** The data follows **

(* ===== verification/DmiConverter.v ===== *)
(** * The DMI converter

    [dmi_converter.h]: transactions are served from a cache of DMI regions, one
    region after the other, and forwarded when DMI is refused. *)

From stdpp Require Import base list numbers option sets.
From S2P Require Import Prelude OrdMap Tlm.

(** [m_dmi_cache]. *)
Abbreviation dmi_cache := (omap tlm_dmi).

Definition is_dmi_access_type_granted (d : tlm_dmi) (cmd : tlm_command) : bool :=
  match cmd with
  | TLM_WRITE_COMMAND => is_write_allowed d
  | TLM_READ_COMMAND => is_read_allowed d
  | TLM_IGNORE_COMMAND => false
  end.

Definition in_cache (address : Z) (c : dmi_cache) : option tlm_dmi :=
  match list.last (om_upper address c).1 with
  | Some (_, d) => if (dmi_start d <=? address) && (address <=? dmi_end d) then Some d else None
  | None => None
  end.

(** The loop of [cache_clean] from the iterator on. *)
Fixpoint clean_walk (start fin : Z) (r : dmi_cache) : dmi_cache :=
  match r with
  | [] => []
  | (k, d) :: r' =>
      if fin <? dmi_start d then r
      else if dmi_end d <? start then (k, d) :: clean_walk start fin r'
      else clean_walk start fin r'
  end.

Definition cache_clean (start fin : Z) (c : dmi_cache) : dmi_cache :=
  let '(l, r) := om_prev (om_upper start c) in l ++ clean_walk start fin r.

(** [std::rotate (b, b + n, b + k)]. *)
Definition rotate (n k : nat) (b : list Z) : list Z :=
  take (k - n) (drop n (take k b)) ++ take n b ++ drop k b.

(** [update_byte_enable]: the copied byte enables and the remaining length.  When
    there are as many enables as bytes the advanced pointer is the caller's local
    variable, which nothing reads again. *)
Definition update_byte_enable (t : payload) (byt : option (list Z)) (bel_remaining iter_len : Z)
    : option (list Z) * Z :=
  match byt with
  | None => (None, bel_remaining)
  | Some b =>
      let bel := byte_enable_length t in
      if data_length t <=? bel then (Some b, u32 (bel - iter_len))
      else if iter_len mod bel =? 0 then (Some b, bel_remaining)
      else (Some (rotate (Z.to_nat (iter_len mod bel)) (Z.to_nat bel) b), bel)
  end.

Section Converter.

(** The rest of the platform: host memory, and the module bound to the initiator
    socket. *)
Context {W : Type}.
Context (hread : W -> Z -> Z) (hwrite : W -> Z -> Z -> W).
Context (back : payload -> W -> res (payload * W)).
Context (back_dmi : payload -> tlm_dmi -> W -> res (bool * payload * tlm_dmi * W)).

(** [byt[i % bel] == TLM_BYTE_ENABLED], true without byte enables. *)
Definition conv_enabled (byt : option (list Z)) (bel i : Z) : res bool :=
  match byt with
  | None => Ret true
  | Some b =>
      match b !! Z.to_nat (i mod bel) with
      | Some e => Ret (e =? 0xff)
      | None => Err StopUndef
      end
  end.

(** The copy loops: [n] bytes from index [i] on, the data pointer being at [pos] of the
    transaction's data and host memory at [p]. *)
Fixpoint copy_to_host (n : nat) (i : Z) (byt : option (list Z)) (bel : Z) (d : list Z) (pos p : Z) (w : W)
    : res W :=
  match n with
  | O => Ret w
  | S n' =>
      let? en := conv_enabled byt bel i in
      if (en : bool) then
        match d !! Z.to_nat (pos + i) with
        | Some v => copy_to_host n' (i + 1) byt bel d pos p (hwrite w (p + i) v)
        | None => Err StopUndef
        end
      else copy_to_host n' (i + 1) byt bel d pos p w
  end.

Fixpoint copy_from_host (n : nat) (i : Z) (byt : option (list Z)) (bel : Z) (d : list Z) (pos p : Z) (w : W)
    : res (list Z) :=
  match n with
  | O => Ret d
  | S n' =>
      let? en := conv_enabled byt bel i in
      if (en : bool) then
        if pos + i <? Z.of_nat (length d)
        then copy_from_host n' (i + 1) byt bel (<[Z.to_nat (pos + i) := hread w (p + i)]> d) pos p w
        else Err StopUndef
      else copy_from_host n' (i + 1) byt bel d pos p w
  end.

(** The local variables of [b_transport]: [pos] is how far the data pointer has
    moved. *)
Record conv_state : Type := mk_conv {
  cv_addr : Z;
  cv_pos : Z;
  cv_remaining : Z;
  cv_byt : option (list Z);
  cv_bel_remaining : Z;
  cv_used : bool;
  cv_txn : payload;
  cv_cache : dmi_cache;
  cv_w : W;
}.

(** The rest of the transaction, as it is forwarded once the cache has been used. *)
Definition rest_txn (s : conv_state) : payload :=
  let t := cv_txn s in
  mk_payload (command t) (cv_addr s) (drop (Z.to_nat (cv_pos s)) (data t)) (cv_remaining s)
    (streaming_width t) (cv_byt s) (cv_bel_remaining s) (response t) (dmi_allowed t)
    (ext_path t) (ext_excl t) (ext_udmi t).

(** One turn of the loop when the address is in the cache. *)
Definition cached_step (d : tlm_dmi) (s : conv_state) : res conv_state :=
  let t := cv_txn s in
  let block_len := u64 (dmi_end d - cv_addr s + 1) in
  let iter_len := if block_len <? cv_remaining s then block_len else cv_remaining s in
  let p := dmi_host d (cv_addr s) in
  let bel := byte_enable_length t in
  let? tw :=
    match command t with
    | TLM_WRITE_COMMAND =>
        let? w := copy_to_host (Z.to_nat iter_len) 0 (cv_byt s) bel (data t) (cv_pos s) p (cv_w s) in Ret (t, w)
    | _ =>
        let? l := copy_from_host (Z.to_nat iter_len) 0 (cv_byt s) bel (data t) (cv_pos s) p (cv_w s) in
        Ret (set_data l t, cv_w s)
    end in
  let '(byt, rem_bel) := update_byte_enable t (cv_byt s) (cv_bel_remaining s) iter_len in
  let remaining := cv_remaining s - iter_len in
  let t := if remaining =? 0
           then set_response_status TLM_OK_RESPONSE (set_dmi_allowed true tw.1) else tw.1 in
  Ret (mk_conv (u64 (cv_addr s + iter_len)) (cv_pos s + iter_len) remaining byt rem_bel true t
         (cv_cache s) tw.2).

(** One turn when it is not: the region DMI was granted for is cached, or the rest of
    the transaction is forwarded and the loop ends ([true]). *)
Definition miss_step (s : conv_state) : res (bool * conv_state) :=
  let t := cv_txn s in
  let u := if cv_used s then rest_txn s else t in
  let? y := back_dmi u dmi_init (cv_w s) in
  let '(ok, u, d, w) := y in
  let t := if cv_used s then t else u in
  if ok && is_dmi_access_type_granted d (command (cv_txn s)) then
    Ret (false, mk_conv (cv_addr s) (cv_pos s) (cv_remaining s) (cv_byt s) (cv_bel_remaining s) (cv_used s) t
                  (om_insert (dmi_start d) d (cv_cache s)) w)
  else
    let? z := back u w in
    let '(u, w) := z in
    let t := if cv_used s
             then set_response_status (response u)
                    (set_dmi_allowed false (set_data (splice (Z.to_nat (cv_pos s)) (data u) (data t)) t))
             else set_dmi_allowed false u in
    Ret (true, mk_conv (cv_addr s) (cv_pos s) (cv_remaining s) (cv_byt s) (cv_bel_remaining s) (cv_used s) t
                 (cv_cache s) w).

(** [while (remaining_len)]; [None] when the loop has not ended after [fuel] turns. *)
Fixpoint conv_loop (fuel : nat) (s : conv_state) : res (option conv_state) :=
  if cv_remaining s =? 0 then Ret (Some s)
  else match fuel with
       | O => Ret None
       | S fuel' =>
           match in_cache (cv_addr s) (cv_cache s) with
           | Some d =>
               if is_dmi_access_type_granted d (command (cv_txn s)) then
                 let? s := cached_step d s in conv_loop fuel' s
               else
                 let? x := miss_step s in if x.1 : bool then Ret (Some x.2) else conv_loop fuel' x.2
           | None =>
               let? x := miss_step s in if x.1 : bool then Ret (Some x.2) else conv_loop fuel' x.2
           end
       end.

(** [b_transport]. *)
Definition conv_b_transport (fuel : nat) (t : payload) (c : dmi_cache) (w : W)
    : res (option (payload * dmi_cache * W)) :=
  let? _ :=
    match byt t with
    | Some _ => if byte_enable_length t <=? 0 then Err StopFatal else Ret tt
    | None => Ret tt
    end in
  let? o := conv_loop fuel (mk_conv (address t) 0 (data_length t)
              (match byt t with Some b => Some (take (Z.to_nat (byte_enable_length t)) b) | None => None end)
              (byte_enable_length t) false t c w) in
  Ret (match o with Some s => Some (cv_txn s, cv_cache s, cv_w s) | None => None end).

** End of The data **

Task instructions
Exactly the lines from the start of the entries through the one bearing "if fin <? dmi_start d then r" are to be output, with both ends included.

Output for this exercise
(* ===== verification/DmiConverter.v ===== *)
(** * The DMI converter

    [dmi_converter.h]: transactions are served from a cache of DMI regions, one
    region after the other, and forwarded when DMI is refused. *)

From stdpp Require Import base list numbers option sets.
From S2P Require Import Prelude OrdMap Tlm.

(** [m_dmi_cache]. *)
Abbreviation dmi_cache := (omap tlm_dmi).

Definition is_dmi_access_type_granted (d : tlm_dmi) (cmd : tlm_command) : bool :=
  match cmd with
  | TLM_WRITE_COMMAND => is_write_allowed d
  | TLM_READ_COMMAND => is_read_allowed d
  | TLM_IGNORE_COMMAND => false
  end.

Definition in_cache (address : Z) (c : dmi_cache) : option tlm_dmi :=
  match list.last (om_upper address c).1 with
  | Some (_, d) => if (dmi_start d <=? address) && (address <=? dmi_end d) then Some d else None
  | None => None
  end.

(** The loop of [cache_clean] from the iterator on. *)
Fixpoint clean_walk (start fin : Z) (r : dmi_cache) : dmi_cache :=
  match r with
  | [] => []
  | (k, d) :: r' =>
      if fin <? dmi_start d then r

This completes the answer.